New Perspective Theatre Company
Richard Shepard Theatre
309 East 26th St., NYC
Writer: Michele A. Miller
Director: Melody Brooks
Summary:
A sort-of vaudeville, three-stooges perspective on what might have been the "real" story behind the Nativity. Miriam (Keona Welch), you'll know her by the name Mary, is betrothed to the much older, righteous-obsessed Joseph (Charles E. Gerber) when she is filled with excitement and fire by a stranger wearing a mask and claiming that he has been sent from heaven. Whether he is Apollo or a Roman soldier masquerading as God isn't clear, but either way, Miriam is sure that the child she has conceived is divine because in her mind, she's never been touched by man. Her guilt-trip-laying mother Hannah (Marisa Petsakos) is less thrilled than the pious Joseph, but Miriam's cousin Elizabeth (Karin de la Penta) cooks up a plan to make people think the child might be the Messiah. Meanwhile, Caspar (Keith Walker), Balthasar (Erwin Falcon) and Melchior (Ray Rodriguez), three bumbling travelers, follow a star in the east.
Highlights:
• The cast tries hard and Welch has a lovely presence on stage
• I liked Walker's British wise man
• Falcon's Ninja-like stance when he argues with Melchior is funny
• Rodriguez' trip over the set and fall in front of Mary as she was giving birth was pretty funny (although I'm not certain it was scripted.)
TheLowlights:
• It's not funny.

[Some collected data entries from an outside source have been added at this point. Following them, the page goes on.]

(* ===== verification/FrameHeadTrip.v ===== *)
(** * The front of the frame header is read as it was written

    An encoder and a decoder that agree on the frames in their slots agree on the header:
    every field is read as it was written, up to where the tile information begins. *)

From stdpp Require Import gmap.
From S2P Require Import Prelude CodecTypes Mem BitChannel BitBuffer EntCoder RangeSpec Cdf EntEncProof EntDecProof EntRoundTrip SymbolIO SyntaxIO TxCommon FrameContext Tile TileInfo MvCoding Leb128 Obu Yv12 FrameBuffers BufferPool BufferPoolProof UpscaleProof FrameRefs HeaderIO SeqHeader FrameQuant FrameFilters FilmGrain GlobalMotion RefOrder FrameTail FrameSize FrameHead FrameHeadSafety.

#[local] Arguments Z.of_nat : simpl never.
#[local] Arguments Z.mul : simpl never.

Section Trip.
Context `{Malloc} (sh : SequenceHeader) (temporal_layer_id spatial_layer_id : Z) (limit : Z) (mi_memory mv_memory : bool) (byte_alignment : Z).
Context (Hv : header_valid sh) (p : head_params).
Let oh : OrderHintInfo := order_hint_info (sh_tools sh).

(** ** The type of the frame *)

Definition sent_start : frame_start :=
  {| st_frame_type := ep_frame_type p; st_show_frame := ep_show_frame p; st_error_resilient_mode := ep_error_resilient_mode p;
     st_time := if ep_show_frame p && has_tu_pts sh then Some (ep_presentation_time p) else None |}.

Definition sent_showable : bool := if ep_show_frame p then negb (is_key (ep_frame_type p)) else ep_showable_frame p.

Record type_ok : Prop := {
  to_still : sh_still_picture sh = true -> is_key (ep_frame_type p) = true /\ ep_show_frame p = true;
  to_time : has_tu_pts sh = true -> 0 <= ep_presentation_time p < 2 ^ frame_presentation_time_length (sh_decoder_model_info sh);
  to_resilient : ep_frame_type p = S_FRAME \/ (is_key (ep_frame_type p) = true /\ ep_show_frame p = true) -> ep_error_resilient_mode p = true }.

(** What the decoder makes of it. *)
Definition restart (st : head_state) : option head_state :=
  if hd_sequence_header_changed st then if is_key (ep_frame_type p) then new_sequence st else None else Some st.

Definition after_type (st : head_state) : option head_state :=
  st ← restart st;
  st ← set_cur_frame (with_showable sent_showable) st;
  Some (set_current (hd_order_hint st) (hd_refresh_frame_flags st) sent_showable st).

Lemma time_bits : has_tu_pts sh = true -> 0 <= frame_presentation_time_length (sh_decoder_model_info sh) <= 32.
Proof. unfold has_tu_pts. intros [E _]%andb_true_iff. destruct (hv_model _ Hv E) as [_ (_ & _ & _ & Hl)]. lia. Qed.

Lemma carries_time : (has_tu_pts sh = true -> 0 <= ep_presentation_time p < 2 ^ frame_presentation_time_length (sh_decoder_model_info sh)) ->
  carries 32 (if has_tu_pts sh then write_tu_pts_info sh (ep_presentation_time p) else mret tt) (read_time sh)
    (if has_tu_pts sh then Some (ep_presentation_time p) else None).
Proof.
  intros Ht. unfold read_time, read_temporal_point_info, write_tu_pts_info. destruct (has_tu_pts sh) eqn:E; [| within 0%nat; apply carries_ret].
  eapply carries_post; [apply carries_ulit; [by apply time_bits | by apply Ht] | done].
Qed.

Lemma type_of_value t : frame_type_of (frame_type_value t) = t.
Proof. by destruct t. Qed.
(** *** Decoding *)

(** What iterating [aom_codec_get_frame] returns before [NULL]. *)
Inductive frames_yield {A} : aom_codec_ctx A -> aom_codec_iter -> list aom_image -> aom_codec_ctx A -> Prop :=
| frames_yield_nil c it c' it' :
    aom_codec_get_frame (Some c) (Some it) = (None, Some c', Some it') -> frames_yield c it [] c'
| frames_yield_cons c it img c' it' imgs c'' :
    aom_codec_get_frame (Some c) (Some it) = (Some img, Some c', Some it') ->
    frames_yield c' it' imgs c'' -> frames_yield c it (img :: imgs) c''.

Lemma last_frame_ok {A} (c : aom_codec_ctx A) it imgs c' acc fuel :
  frames_yield c it imgs c' -> (length imgs < fuel)%nat ->
  last_frame fuel c it acc = Some (foldl (fun _ i => Some i) acc imgs, c').
Proof.
  intros Hy. revert acc fuel. induction Hy as [c it c' it' E | c it img c1 it1 imgs c' E Hy IH];
    intros acc [|fuel] Hf; simpl in Hf; try lia; cbn [last_frame]; rewrite E; [done |].
  rewrite IH by lia. done.
Qed.

Definition is_8bit_420 (i : aom_image) : Prop :=
  fmt i = AOM_IMG_FMT_I420 /\ bit_depth i = 8 /\ monochrome i = 0.
(** * Scene graph, spatial index and renderer selection of the design tool

    A shallow embedding of the core classes of the editor
    (Transform, AABB, QuadTree, SceneNode, Scene, LayerManager and the
    renderer selection of RenderingEngine) together with the properties
    that its specification states about them.

    JavaScript numbers are idealised as exact rationals ([Q]); objects
    that the code mutates in place are modelled by the value of the
    object after the call, and objects that are shared by reference
    (scene nodes) live in an explicit heap. *)

From Stdlib Require Import QArith Qminmax Qfield Lqa ZArith List String Sorted.
From stdpp Require Import base option list gmap strings pretty.

Local Open Scope Q_scope.
Local Set Warnings "-register-all".

(** ** Numbers *)

Module Num.

(** [x < y] on JavaScript numbers. *)
Definition ltb (x y : Q) : bool := negb (Qle_bool y x).

(** [x > y]. *)
Definition gtb (x y : Q) : bool := ltb y x.

(** [x <= y] and [x >= y]. *)
Definition leb (x y : Q) : bool := Qle_bool x y.
Definition geb (x y : Q) : bool := Qle_bool y x.

(** [x === y] on numbers. *)
Definition eqb (x y : Q) : bool := Qeq_bool x y.

End Num.

(** ** Transform (js/core/Transform.js) *)

Module Transform.

(** The memoised result of [decompose()]. *)
Record Decomposed := mkDecomposed {
  dec_x : Q; dec_y : Q; dec_rotation : Q;
  dec_scaleX : Q; dec_scaleY : Q; dec_skewX : Q; dec_skewY : Q
}.

Record t := mk {
  x : Q; y : Q; rotation : Q; scaleX : Q; scaleY : Q;
  a : Q; b : Q; c : Q; d : Q; e : Q; f : Q;
  _decomposed : option Decomposed;
  _pooled : bool
}.

(** [{x, y}] objects taken and returned by [transformPoint]. *)
Record Point := mkPoint { px : Q; py : Q }.

(** [new Transform(x = 0, y = 0, rotation = 0, scaleX = 1, scaleY = 1)]:
    the matrix components always start as the identity. *)
Definition new (x0 y0 rotation0 scaleX0 scaleY0 : Q) : t :=
  {| x := x0; y := y0; rotation := rotation0;
     scaleX := scaleX0; scaleY := scaleY0;
     a := 1; b := 0; c := 0; d := 1; e := 0; f := 0;
     _decomposed := None; _pooled := false |}.

Definition new_default : t := new 0 0 0 1 1.

Definition identity (this : t) : t :=
  {| x := x this; y := y this; rotation := rotation this;
     scaleX := scaleX this; scaleY := scaleY this;
     a := 1; b := 0; c := 0; d := 1; e := 0; f := 0;
     _decomposed := None; _pooled := _pooled this |}.

(** [copy(transform)]: only the matrix and the cached decomposition
    are copied. *)
Definition copy (this transform : t) : t :=
  {| x := x this; y := y this; rotation := rotation this;
     scaleX := scaleX this; scaleY := scaleY this;
     a := a transform; b := b transform; c := c transform;
     d := d transform; e := e transform; f := f transform;
     _decomposed := _decomposed transform; _pooled := _pooled this |}.
(** * VueHorizontalScrollbar: scroll-state synchronisation and interaction

    A shallow embedding of the script of
    [src/components/VueHorizontalScrollbar.vue]: the reactive refs of the
    component become the fields of a record [Comp], every handler becomes a
    function [Comp -> Comp] (explicit state passing), and what a handler lets
    the outside observe ([emit], [preventDefault], console output) is appended
    to a log carried by the state.

    The computed [thumbStyle] is modelled with its cache: the getter is
    the function [thumbStyle], the value a read returns is the field
    [thumbStyleValue], refreshed when a dependency (a ref or a prop the
    getter reads) changes and not when only a DOM width does.

    Numbers.  A JavaScript number is modelled by [num]: an exact rational, or
    one of [+Infinity], [-Infinity], [NaN].  Finite arithmetic is exact (no
    rounding, no overflow); the non-finite cases follow IEEE 754 as
    ECMAScript prescribes them.  The model has one zero, which stands for
    [+0]: a zero divisor in this component only arises as the difference of
    two equal finite numbers, and that difference is [+0]. *)

From Stdlib Require Import QArith Lqa List String Bool PeanoNat.
Import ListNotations.

Local Open Scope string_scope.
Local Open Scope Q_scope.

(** ** JavaScript numbers *)

Module JS.

Inductive num : Type :=
| Fin (q : Q)
| PInf
| NInf
| NaN.

(** Equality of numbers up to the representation of the rational. *)
Definition num_eq (a b : num) : Prop :=
  match a, b with
  | Fin x, Fin y => x == y
  | PInf, PInf => True
  | NInf, NInf => True
  | NaN, NaN => True
  | _, _ => False
  end.

Definition opp (a : num) : num :=
  match a with
  | Fin x => Fin (- x)
  | PInf => NInf
  | NInf => PInf
  | NaN => NaN
  end.

(** [a + b] *)
Definition add (a b : num) : num :=
  match a, b with
  | NaN, _ | _, NaN => NaN
  | Fin x, Fin y => Fin (x + y)
  | PInf, NInf | NInf, PInf => NaN
  | PInf, _ | _, PInf => PInf
  | NInf, _ | _, NInf => NInf
  end.

(** [a - b] *)
Definition sub (a b : num) : num := add a (opp b).

(** The infinity with the sign of the rational [x], [NaN] at zero. *)
Definition signed_inf (x : Q) : num :=
  match x ?= 0 with
  | Eq => NaN
  | Gt => PInf
  | Lt => NInf
  end.

(** [a * b] *)
Definition mul (a b : num) : num :=
  match a, b with
  | NaN, _ | _, NaN => NaN
  | Fin x, Fin y => Fin (x * y)
  | PInf, Fin y | Fin y, PInf => signed_inf y
  | NInf, Fin y | Fin y, NInf => signed_inf (- y)
  | PInf, PInf | NInf, NInf => PInf
  | PInf, NInf | NInf, PInf => NInf
  end.

(** [a / b]; a finite non-zero number over zero is an infinity, [0 / 0] is
    [NaN]. *)
Definition div (a b : num) : num :=
  match a, b with
  | NaN, _ | _, NaN => NaN
  | Fin x, Fin y =>
      match y ?= 0 with
      | Eq => signed_inf x
      | _ => Fin (x / y)
      end
  | Fin _, PInf | Fin _, NInf => Fin 0
  | PInf, Fin y => match y ?= 0 with Lt => NInf | _ => PInf end
  | NInf, Fin y => match y ?= 0 with Lt => PInf | _ => NInf end
  | _, _ => NaN
  end.

(** [a > b]; false as soon as one side is [NaN]. *)
Definition gtb (a b : num) : bool :=
  match a, b with
  | NaN, _ | _, NaN => false
  | Fin x, Fin y => match x ?= y with Gt => true | _ => false end
  | PInf, PInf => false
  | PInf, _ => true
  | _, NInf => match a with NInf => false | _ => true end
  | _, _ => false
  end.

(** [a <= b] *)
Definition leb (a b : num) : bool :=
  match a, b with
  | NaN, _ | _, NaN => false
  | _, _ => negb (gtb a b)
  end.

Definition le (a b : num) : Prop := leb a b = true.

(** [Math.max(a, b)] *)
Definition max (a b : num) : num :=
  match a, b with
  | NaN, _ | _, NaN => NaN
  | _, _ => if gtb b a then b else a
  end.

(** [Math.min(a, b)] *)
Definition min (a b : num) : num :=
  match a, b with
  | NaN, _ | _, NaN => NaN
  | _, _ => if gtb a b then b else a
  end.

(** [Object.is(a, b)] on numbers, by which a ref decides whether a write
    changes its value. *)
Definition same (a b : num) : bool :=
  match a, b with
  | Fin x, Fin y => Qeq_bool x y
  | PInf, PInf | NInf, NInf | NaN, NaN => true
  | _, _ => false
  end.

(** [x || d] on a number: [0] and [NaN] are falsy. *)
Definition or_else (x d : num) : num :=
  match x with
  | Fin q => match q ?= 0 with Eq => d | _ => x end
  | NaN => d
  | _ => x
  end.

End JS.

Import JS.

Declare Scope num_scope.
Delimit Scope num_scope with num.
Infix "=n=" := num_eq (at level 70, no associativity) : num_scope.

I love a good parody, even about religious topics, but this is more than two hours of jokes falling flat.
• Drum rolls, whistles and other kooky sound effects after every joke, although sometimes they are helpful, because you wouldn't have known the line was supposed to be funny otherwise.
• Cardboard scenery that says "traveling show to schools" rather than "farce."
Tickets $18 ($15 students and seniors) available at http://www.theatermania.com/ or by phone at 866-811-4111.
Christians might also like to know:
• Not the Nativity story as you know it....(but it isn't supposed to be, so don't be offended)
• Mary says that Jupiter, Apollo and the Hebrew God are all one in the same.
• Language
• The Lord's name is used in the phrase, "Oh, my god!" when Hannah is exclaiming about Mary's pregnancy, but it could be interpreted that she's truly crying ot to him.